• _Exercise_
Please copy exactly the lines that run from the start of the entries to the line containing "let a := find_hwm", inclusive.

• _Saved data entries_
════════════════
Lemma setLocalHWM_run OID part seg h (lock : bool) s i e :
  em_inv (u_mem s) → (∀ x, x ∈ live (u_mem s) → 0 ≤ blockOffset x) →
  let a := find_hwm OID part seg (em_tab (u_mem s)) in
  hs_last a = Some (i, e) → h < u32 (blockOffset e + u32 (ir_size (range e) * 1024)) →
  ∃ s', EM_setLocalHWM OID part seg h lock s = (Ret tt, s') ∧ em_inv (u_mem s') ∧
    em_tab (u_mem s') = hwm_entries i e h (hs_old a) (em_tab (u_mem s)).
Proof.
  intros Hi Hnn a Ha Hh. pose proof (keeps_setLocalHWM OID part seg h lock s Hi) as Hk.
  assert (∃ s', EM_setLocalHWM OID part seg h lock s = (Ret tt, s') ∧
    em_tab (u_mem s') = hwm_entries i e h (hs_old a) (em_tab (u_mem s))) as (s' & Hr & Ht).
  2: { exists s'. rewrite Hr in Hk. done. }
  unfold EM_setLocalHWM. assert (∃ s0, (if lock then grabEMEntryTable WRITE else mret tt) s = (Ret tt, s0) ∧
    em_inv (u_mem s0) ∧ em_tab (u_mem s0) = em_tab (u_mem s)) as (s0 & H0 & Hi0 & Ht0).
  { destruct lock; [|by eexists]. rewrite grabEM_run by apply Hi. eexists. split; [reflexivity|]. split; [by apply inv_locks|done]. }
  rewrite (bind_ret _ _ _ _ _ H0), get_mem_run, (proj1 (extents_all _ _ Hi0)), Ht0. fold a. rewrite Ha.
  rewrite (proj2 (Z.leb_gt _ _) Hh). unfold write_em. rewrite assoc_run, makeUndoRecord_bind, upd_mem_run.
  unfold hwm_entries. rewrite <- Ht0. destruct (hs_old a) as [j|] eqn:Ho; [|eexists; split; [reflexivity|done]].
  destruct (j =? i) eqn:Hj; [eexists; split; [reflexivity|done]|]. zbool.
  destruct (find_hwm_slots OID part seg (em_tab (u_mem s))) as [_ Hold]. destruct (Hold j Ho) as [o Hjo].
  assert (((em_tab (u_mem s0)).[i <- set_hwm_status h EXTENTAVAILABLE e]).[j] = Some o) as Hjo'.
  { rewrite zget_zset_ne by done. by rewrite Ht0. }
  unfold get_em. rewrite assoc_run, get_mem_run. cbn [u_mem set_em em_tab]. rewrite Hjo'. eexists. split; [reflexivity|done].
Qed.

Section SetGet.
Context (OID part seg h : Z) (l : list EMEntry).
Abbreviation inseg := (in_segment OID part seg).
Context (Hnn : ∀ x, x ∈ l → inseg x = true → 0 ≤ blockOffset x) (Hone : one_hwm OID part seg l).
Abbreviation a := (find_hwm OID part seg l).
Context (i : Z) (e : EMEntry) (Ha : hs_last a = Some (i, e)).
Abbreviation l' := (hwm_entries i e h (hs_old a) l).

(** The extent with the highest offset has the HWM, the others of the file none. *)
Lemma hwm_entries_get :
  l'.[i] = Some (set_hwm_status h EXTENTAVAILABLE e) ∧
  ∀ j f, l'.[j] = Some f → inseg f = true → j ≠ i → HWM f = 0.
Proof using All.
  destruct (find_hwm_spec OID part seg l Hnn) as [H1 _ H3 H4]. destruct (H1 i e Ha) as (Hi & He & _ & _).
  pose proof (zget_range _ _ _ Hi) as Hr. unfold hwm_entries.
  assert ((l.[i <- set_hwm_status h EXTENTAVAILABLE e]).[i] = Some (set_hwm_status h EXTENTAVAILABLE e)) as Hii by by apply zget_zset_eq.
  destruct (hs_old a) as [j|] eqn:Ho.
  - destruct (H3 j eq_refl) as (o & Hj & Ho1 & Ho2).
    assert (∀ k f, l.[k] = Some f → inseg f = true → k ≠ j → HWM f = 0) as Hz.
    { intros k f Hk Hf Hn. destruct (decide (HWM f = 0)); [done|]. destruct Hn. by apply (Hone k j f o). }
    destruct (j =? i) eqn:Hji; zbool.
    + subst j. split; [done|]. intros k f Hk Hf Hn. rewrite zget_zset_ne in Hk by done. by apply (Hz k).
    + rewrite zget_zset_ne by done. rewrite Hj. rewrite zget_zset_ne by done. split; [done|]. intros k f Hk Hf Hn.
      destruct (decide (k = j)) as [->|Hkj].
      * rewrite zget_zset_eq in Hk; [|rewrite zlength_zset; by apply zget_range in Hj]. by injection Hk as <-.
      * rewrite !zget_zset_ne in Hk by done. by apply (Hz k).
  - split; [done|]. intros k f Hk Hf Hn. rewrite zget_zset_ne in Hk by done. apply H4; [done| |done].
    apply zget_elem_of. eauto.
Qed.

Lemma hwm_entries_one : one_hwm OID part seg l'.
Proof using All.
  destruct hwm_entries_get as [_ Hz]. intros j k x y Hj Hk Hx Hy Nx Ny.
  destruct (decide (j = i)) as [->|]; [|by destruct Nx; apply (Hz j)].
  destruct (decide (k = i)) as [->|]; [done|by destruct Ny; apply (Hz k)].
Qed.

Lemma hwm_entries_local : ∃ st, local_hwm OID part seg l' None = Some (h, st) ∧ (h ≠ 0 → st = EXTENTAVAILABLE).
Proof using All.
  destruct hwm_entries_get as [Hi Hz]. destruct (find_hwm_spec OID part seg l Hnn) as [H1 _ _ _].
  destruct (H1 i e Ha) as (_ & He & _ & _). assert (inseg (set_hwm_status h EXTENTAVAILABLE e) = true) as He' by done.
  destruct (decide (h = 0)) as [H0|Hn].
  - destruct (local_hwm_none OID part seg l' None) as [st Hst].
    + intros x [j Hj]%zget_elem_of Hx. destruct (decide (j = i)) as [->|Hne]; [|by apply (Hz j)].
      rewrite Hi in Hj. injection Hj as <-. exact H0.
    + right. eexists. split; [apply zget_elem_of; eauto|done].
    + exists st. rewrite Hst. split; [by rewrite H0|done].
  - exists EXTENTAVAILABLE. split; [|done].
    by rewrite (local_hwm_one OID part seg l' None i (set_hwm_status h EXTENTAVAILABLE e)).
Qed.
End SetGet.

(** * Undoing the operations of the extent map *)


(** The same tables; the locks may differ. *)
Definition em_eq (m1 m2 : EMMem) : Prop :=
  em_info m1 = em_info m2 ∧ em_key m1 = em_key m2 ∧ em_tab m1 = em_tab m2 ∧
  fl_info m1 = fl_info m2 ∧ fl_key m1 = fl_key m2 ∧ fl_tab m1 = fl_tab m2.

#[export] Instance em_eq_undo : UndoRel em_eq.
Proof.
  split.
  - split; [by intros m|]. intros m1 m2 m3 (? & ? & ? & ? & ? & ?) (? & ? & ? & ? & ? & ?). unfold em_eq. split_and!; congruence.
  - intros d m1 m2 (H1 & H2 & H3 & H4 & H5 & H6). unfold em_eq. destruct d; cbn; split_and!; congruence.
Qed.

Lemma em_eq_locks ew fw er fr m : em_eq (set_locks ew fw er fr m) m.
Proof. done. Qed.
════════════════
• _Response area_
Lemma setLocalHWM_run OID part seg h (lock : bool) s i e :
  em_inv (u_mem s) → (∀ x, x ∈ live (u_mem s) → 0 ≤ blockOffset x) →
  let a := find_hwm OID part seg (em_tab (u_mem s)) in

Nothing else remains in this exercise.